— Task prompt —
Nothing but the lines below between the line holding "(* ===== verification/Udp.v ===== *)" and the line holding "let bytes := copy_bytes", inclusive, should appear in the answer, each set down exactly.

[Stored data entries]
»»

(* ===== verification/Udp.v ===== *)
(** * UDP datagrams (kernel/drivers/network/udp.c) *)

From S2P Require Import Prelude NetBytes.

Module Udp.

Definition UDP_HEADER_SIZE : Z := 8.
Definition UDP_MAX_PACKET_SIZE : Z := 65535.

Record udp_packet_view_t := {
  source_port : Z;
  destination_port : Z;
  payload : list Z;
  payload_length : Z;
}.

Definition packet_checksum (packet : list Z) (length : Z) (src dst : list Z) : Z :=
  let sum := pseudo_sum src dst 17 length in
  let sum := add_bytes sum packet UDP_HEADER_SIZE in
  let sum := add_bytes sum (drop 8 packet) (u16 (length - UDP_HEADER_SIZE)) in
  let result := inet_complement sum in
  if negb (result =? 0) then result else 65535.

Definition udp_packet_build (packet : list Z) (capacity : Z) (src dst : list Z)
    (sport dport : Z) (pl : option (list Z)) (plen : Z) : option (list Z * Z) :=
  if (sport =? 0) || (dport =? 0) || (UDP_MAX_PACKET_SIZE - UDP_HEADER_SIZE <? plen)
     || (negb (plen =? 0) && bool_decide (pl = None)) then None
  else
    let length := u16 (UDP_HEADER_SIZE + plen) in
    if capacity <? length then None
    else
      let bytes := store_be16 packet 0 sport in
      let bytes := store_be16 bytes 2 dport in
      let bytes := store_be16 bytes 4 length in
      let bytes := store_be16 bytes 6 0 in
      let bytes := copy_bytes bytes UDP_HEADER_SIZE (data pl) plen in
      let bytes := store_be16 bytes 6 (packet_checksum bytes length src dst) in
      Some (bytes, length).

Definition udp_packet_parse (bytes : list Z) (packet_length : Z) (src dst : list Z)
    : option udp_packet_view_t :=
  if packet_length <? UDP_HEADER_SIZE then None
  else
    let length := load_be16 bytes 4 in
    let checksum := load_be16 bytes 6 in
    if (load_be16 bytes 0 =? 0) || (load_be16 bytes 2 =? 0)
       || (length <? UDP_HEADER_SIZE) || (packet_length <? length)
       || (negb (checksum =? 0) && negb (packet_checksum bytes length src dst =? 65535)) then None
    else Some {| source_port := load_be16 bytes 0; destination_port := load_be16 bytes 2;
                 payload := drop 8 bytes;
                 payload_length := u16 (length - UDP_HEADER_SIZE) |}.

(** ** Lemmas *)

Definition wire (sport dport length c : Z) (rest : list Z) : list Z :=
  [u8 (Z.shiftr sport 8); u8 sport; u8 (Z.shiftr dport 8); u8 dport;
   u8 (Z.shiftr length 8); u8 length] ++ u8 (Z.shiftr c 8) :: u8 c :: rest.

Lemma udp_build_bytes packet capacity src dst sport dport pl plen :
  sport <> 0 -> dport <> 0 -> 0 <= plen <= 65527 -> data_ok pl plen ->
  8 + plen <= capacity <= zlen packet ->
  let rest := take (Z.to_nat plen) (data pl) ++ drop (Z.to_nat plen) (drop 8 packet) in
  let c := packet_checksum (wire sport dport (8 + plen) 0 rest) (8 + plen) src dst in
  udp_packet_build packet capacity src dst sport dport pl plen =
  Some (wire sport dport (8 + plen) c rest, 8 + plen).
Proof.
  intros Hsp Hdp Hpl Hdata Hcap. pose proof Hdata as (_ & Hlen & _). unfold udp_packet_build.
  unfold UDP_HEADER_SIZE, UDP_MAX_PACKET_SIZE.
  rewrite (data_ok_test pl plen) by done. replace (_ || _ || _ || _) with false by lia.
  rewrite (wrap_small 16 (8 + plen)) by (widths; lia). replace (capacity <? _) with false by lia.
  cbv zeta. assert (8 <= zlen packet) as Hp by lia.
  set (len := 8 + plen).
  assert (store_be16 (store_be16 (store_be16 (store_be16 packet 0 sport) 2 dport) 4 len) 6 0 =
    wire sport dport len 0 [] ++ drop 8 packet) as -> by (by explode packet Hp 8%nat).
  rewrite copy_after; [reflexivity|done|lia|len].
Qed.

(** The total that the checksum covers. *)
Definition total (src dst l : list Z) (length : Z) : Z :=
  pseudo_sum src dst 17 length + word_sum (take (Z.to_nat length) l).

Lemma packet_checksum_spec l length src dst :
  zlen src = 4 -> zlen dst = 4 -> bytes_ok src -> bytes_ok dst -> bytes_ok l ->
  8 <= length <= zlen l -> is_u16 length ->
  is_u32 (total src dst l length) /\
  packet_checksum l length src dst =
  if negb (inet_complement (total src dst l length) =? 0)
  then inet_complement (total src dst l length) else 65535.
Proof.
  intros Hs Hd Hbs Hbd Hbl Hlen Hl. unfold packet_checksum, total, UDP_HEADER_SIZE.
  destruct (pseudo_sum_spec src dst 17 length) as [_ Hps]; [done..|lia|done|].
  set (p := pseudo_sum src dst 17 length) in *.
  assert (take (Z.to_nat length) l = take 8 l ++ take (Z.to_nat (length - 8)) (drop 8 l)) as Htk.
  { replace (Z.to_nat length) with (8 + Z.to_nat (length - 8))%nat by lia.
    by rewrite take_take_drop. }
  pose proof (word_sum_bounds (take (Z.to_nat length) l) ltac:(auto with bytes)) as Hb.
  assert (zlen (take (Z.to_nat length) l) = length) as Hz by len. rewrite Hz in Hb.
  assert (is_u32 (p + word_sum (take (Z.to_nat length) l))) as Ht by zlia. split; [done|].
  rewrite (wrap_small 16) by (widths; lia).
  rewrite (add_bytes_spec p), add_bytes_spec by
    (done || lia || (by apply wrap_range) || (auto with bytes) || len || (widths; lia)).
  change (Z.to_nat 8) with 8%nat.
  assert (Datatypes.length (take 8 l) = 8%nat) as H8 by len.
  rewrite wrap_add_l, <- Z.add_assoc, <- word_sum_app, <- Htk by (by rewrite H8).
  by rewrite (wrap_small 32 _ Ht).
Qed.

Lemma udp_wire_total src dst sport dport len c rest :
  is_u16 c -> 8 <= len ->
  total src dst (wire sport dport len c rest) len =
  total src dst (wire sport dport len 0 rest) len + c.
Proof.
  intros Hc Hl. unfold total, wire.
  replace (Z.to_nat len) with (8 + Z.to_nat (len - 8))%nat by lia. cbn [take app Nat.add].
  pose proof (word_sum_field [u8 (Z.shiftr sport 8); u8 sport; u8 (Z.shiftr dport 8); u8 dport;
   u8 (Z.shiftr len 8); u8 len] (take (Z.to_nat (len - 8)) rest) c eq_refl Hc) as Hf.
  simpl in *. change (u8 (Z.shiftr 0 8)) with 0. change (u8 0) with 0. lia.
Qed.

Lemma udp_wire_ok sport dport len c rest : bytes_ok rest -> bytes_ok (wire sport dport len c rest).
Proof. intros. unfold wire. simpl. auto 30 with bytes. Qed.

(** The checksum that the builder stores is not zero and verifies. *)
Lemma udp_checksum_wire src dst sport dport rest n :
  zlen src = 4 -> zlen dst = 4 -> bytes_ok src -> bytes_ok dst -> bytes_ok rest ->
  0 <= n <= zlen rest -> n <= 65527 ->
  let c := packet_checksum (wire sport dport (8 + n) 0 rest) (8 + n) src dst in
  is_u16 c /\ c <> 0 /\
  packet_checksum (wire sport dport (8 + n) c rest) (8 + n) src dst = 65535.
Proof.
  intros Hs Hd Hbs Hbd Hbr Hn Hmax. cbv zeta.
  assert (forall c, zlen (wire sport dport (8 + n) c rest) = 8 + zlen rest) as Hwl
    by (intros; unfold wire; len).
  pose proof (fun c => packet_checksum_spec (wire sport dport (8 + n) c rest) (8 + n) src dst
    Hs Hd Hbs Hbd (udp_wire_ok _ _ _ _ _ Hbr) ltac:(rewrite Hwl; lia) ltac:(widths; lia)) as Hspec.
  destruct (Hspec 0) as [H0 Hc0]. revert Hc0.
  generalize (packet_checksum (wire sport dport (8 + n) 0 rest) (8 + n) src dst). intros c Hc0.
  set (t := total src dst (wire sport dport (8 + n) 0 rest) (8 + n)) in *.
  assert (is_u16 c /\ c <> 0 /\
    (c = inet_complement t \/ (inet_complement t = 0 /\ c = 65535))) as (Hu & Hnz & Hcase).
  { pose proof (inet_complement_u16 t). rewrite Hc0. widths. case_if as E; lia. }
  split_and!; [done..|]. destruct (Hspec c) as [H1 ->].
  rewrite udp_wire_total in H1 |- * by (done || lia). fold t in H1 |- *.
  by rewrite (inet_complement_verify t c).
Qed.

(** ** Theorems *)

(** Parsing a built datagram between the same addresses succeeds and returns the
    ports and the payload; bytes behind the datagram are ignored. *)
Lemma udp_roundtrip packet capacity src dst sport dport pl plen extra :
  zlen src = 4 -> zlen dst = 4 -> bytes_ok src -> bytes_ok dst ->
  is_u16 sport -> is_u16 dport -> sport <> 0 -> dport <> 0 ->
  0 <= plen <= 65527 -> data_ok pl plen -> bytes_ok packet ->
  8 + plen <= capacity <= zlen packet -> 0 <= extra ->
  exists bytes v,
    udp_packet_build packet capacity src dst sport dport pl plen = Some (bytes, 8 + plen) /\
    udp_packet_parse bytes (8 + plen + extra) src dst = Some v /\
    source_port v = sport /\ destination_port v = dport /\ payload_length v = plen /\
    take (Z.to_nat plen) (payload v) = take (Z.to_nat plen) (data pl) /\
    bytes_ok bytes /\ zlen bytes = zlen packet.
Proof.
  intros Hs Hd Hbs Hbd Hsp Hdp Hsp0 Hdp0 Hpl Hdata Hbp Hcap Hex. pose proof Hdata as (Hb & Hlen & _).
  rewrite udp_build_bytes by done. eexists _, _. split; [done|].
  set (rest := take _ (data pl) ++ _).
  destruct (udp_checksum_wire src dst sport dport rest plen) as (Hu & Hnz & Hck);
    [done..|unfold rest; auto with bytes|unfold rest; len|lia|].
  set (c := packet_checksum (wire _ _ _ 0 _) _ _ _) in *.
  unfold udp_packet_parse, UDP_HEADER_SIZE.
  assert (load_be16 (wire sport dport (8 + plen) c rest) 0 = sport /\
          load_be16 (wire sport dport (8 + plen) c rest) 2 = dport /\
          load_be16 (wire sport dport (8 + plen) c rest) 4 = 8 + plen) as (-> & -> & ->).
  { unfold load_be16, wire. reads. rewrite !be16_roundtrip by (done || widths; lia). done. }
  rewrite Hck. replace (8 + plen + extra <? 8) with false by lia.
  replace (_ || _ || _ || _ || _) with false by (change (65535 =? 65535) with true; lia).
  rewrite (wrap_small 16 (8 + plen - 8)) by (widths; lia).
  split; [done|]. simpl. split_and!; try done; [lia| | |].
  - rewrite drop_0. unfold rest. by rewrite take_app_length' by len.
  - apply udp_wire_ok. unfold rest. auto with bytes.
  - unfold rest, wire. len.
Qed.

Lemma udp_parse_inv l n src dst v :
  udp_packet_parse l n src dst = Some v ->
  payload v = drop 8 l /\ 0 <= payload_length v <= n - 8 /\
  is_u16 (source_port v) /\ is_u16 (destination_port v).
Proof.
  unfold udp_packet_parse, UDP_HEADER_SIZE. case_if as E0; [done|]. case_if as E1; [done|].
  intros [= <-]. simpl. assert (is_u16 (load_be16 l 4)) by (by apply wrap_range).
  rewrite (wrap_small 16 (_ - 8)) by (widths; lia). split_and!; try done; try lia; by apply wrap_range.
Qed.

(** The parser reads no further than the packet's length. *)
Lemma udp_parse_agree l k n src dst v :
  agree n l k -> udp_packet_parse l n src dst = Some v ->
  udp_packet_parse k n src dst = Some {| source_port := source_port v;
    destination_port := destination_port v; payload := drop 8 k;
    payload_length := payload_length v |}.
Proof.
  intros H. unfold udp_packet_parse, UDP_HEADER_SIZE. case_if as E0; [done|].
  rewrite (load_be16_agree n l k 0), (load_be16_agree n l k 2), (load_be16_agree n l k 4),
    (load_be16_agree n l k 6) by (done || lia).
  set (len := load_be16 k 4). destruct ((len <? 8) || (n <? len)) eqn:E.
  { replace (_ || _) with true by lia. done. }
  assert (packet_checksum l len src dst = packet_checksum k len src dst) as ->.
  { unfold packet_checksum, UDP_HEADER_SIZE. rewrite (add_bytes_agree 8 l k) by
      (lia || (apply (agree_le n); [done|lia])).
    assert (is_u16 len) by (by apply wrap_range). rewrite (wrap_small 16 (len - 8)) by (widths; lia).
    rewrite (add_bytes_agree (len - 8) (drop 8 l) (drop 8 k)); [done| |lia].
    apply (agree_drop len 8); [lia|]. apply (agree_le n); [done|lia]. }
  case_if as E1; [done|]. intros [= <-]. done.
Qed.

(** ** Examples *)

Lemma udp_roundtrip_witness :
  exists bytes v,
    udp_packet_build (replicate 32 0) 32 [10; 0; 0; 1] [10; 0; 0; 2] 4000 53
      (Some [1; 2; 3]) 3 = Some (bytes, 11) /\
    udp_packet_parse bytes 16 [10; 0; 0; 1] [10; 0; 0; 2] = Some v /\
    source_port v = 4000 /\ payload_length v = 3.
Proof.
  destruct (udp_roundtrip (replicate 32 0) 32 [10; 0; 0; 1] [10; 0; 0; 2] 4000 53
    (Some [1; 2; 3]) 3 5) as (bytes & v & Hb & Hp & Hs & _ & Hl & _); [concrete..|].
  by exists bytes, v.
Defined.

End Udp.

««
»»

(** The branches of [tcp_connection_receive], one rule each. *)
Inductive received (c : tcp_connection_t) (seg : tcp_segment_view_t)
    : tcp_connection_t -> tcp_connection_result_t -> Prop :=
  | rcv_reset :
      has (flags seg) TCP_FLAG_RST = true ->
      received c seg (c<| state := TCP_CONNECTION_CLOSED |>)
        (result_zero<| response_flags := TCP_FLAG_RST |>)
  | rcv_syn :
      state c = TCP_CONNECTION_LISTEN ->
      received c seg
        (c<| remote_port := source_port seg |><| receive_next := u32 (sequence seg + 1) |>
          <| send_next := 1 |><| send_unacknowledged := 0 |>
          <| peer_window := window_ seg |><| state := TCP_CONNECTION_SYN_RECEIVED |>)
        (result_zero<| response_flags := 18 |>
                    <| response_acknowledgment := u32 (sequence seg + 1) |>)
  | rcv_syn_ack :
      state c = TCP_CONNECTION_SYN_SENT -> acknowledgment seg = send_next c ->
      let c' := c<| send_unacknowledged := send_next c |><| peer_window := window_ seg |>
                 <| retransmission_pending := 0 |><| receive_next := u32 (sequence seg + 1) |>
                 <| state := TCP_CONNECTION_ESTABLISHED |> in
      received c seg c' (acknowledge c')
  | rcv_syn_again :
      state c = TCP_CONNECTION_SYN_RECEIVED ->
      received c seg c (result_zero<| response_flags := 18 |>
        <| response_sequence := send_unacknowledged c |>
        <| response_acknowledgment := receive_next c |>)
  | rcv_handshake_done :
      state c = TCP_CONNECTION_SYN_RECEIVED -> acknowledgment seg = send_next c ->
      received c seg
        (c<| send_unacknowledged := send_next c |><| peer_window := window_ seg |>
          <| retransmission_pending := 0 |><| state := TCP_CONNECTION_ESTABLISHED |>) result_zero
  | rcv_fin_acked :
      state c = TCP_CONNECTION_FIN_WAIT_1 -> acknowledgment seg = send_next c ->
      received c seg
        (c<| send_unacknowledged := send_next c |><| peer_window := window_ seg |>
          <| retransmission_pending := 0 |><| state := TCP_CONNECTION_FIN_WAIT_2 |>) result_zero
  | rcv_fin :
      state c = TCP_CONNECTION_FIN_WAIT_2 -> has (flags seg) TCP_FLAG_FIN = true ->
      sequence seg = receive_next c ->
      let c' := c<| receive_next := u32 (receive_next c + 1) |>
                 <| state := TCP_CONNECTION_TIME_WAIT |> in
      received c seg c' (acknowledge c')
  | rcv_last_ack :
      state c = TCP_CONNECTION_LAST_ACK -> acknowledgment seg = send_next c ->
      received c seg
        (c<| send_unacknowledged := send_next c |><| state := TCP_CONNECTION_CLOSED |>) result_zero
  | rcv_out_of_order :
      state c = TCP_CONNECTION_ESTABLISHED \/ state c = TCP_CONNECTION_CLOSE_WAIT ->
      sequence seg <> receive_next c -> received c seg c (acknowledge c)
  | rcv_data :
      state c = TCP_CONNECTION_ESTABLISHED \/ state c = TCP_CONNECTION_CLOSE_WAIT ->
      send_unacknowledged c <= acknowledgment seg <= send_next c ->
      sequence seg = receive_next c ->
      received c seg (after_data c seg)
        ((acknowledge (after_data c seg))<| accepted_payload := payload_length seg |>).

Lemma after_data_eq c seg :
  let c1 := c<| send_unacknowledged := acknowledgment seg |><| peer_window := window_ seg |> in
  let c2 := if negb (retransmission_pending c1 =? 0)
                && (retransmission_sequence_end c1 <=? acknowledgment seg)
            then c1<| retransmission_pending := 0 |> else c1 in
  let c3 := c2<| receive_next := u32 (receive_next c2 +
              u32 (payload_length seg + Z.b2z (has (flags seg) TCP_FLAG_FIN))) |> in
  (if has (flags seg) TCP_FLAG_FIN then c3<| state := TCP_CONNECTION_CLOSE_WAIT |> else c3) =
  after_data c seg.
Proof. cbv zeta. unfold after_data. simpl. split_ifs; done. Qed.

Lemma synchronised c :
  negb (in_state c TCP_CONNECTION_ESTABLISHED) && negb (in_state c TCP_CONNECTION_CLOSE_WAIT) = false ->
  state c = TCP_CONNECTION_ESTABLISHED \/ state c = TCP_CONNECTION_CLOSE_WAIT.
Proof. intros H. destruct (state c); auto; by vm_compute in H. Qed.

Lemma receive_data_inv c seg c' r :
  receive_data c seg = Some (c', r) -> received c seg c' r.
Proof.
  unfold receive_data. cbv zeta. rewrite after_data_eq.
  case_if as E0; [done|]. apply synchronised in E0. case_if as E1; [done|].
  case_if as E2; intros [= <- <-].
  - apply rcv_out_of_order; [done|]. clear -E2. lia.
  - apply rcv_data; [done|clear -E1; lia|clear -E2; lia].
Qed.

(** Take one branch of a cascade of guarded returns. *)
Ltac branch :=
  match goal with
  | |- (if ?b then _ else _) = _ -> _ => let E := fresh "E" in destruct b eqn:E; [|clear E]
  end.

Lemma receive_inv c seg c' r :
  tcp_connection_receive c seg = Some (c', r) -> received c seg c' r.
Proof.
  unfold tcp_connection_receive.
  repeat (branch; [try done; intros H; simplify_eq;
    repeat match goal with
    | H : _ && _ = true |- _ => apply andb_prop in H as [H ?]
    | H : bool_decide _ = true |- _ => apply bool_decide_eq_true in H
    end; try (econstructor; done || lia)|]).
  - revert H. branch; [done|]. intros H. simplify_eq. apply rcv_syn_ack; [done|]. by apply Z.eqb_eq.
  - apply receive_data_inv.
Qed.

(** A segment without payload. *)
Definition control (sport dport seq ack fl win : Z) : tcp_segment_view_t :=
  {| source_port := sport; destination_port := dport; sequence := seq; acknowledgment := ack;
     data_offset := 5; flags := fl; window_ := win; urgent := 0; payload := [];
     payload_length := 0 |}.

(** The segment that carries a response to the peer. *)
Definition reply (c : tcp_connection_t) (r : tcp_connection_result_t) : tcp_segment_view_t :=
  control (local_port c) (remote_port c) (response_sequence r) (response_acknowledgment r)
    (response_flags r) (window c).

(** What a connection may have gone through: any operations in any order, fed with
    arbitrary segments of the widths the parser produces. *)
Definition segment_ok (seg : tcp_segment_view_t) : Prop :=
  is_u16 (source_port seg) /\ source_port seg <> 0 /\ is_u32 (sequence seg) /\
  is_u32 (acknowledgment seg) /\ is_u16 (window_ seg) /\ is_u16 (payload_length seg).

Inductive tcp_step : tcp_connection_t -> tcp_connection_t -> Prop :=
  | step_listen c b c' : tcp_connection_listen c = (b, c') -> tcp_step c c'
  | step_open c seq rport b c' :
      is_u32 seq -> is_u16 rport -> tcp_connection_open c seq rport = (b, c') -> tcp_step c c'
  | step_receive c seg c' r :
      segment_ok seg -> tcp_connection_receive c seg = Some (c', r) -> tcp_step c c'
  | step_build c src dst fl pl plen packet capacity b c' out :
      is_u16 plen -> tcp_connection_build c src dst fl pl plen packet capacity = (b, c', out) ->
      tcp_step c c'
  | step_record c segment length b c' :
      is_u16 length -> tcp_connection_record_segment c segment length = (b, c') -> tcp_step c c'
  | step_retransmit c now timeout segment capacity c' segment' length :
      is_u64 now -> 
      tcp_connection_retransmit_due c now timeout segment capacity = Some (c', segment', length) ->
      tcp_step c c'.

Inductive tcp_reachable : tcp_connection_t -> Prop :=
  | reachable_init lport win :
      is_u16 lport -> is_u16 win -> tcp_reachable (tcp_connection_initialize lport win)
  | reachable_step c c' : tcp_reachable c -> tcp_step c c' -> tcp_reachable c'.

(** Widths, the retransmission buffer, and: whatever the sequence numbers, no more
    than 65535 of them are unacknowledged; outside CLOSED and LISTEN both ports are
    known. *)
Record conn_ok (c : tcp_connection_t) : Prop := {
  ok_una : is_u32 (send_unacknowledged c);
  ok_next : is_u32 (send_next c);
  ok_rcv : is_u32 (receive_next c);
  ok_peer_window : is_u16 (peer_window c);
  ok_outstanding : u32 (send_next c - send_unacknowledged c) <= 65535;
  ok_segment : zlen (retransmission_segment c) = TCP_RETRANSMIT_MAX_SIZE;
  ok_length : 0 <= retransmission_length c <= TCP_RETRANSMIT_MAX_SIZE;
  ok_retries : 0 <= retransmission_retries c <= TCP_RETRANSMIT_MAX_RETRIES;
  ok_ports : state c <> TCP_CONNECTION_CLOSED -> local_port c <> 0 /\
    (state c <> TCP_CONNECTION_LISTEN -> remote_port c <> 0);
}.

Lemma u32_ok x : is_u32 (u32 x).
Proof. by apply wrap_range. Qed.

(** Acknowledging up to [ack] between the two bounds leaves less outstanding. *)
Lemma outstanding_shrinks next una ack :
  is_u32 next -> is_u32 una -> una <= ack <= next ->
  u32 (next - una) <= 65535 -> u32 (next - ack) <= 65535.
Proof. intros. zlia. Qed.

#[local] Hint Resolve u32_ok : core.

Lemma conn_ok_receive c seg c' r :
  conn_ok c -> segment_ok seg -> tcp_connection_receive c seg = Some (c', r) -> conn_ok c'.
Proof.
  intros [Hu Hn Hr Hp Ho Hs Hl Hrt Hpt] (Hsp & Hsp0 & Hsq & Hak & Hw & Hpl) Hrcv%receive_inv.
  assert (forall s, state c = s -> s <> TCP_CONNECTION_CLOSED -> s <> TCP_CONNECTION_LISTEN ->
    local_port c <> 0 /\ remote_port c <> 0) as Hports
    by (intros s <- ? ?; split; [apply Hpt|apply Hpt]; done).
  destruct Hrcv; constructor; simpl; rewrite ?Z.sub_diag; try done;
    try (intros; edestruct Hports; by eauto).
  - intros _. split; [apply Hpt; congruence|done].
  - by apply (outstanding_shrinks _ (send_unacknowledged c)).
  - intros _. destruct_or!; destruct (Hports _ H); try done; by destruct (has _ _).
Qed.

««

— Solution to this problem —
(* ===== verification/Udp.v ===== *)
(** * UDP datagrams (kernel/drivers/network/udp.c) *)

From S2P Require Import Prelude NetBytes.

Module Udp.

Definition UDP_HEADER_SIZE : Z := 8.
Definition UDP_MAX_PACKET_SIZE : Z := 65535.

Record udp_packet_view_t := {
  source_port : Z;
  destination_port : Z;
  payload : list Z;
  payload_length : Z;
}.

Definition packet_checksum (packet : list Z) (length : Z) (src dst : list Z) : Z :=
  let sum := pseudo_sum src dst 17 length in
  let sum := add_bytes sum packet UDP_HEADER_SIZE in
  let sum := add_bytes sum (drop 8 packet) (u16 (length - UDP_HEADER_SIZE)) in
  let result := inet_complement sum in
  if negb (result =? 0) then result else 65535.

Definition udp_packet_build (packet : list Z) (capacity : Z) (src dst : list Z)
    (sport dport : Z) (pl : option (list Z)) (plen : Z) : option (list Z * Z) :=
  if (sport =? 0) || (dport =? 0) || (UDP_MAX_PACKET_SIZE - UDP_HEADER_SIZE <? plen)
     || (negb (plen =? 0) && bool_decide (pl = None)) then None
  else
    let length := u16 (UDP_HEADER_SIZE + plen) in
    if capacity <? length then None
    else
      let bytes := store_be16 packet 0 sport in
      let bytes := store_be16 bytes 2 dport in
      let bytes := store_be16 bytes 4 length in
      let bytes := store_be16 bytes 6 0 in
      let bytes := copy_bytes bytes UDP_HEADER_SIZE (data pl) plen in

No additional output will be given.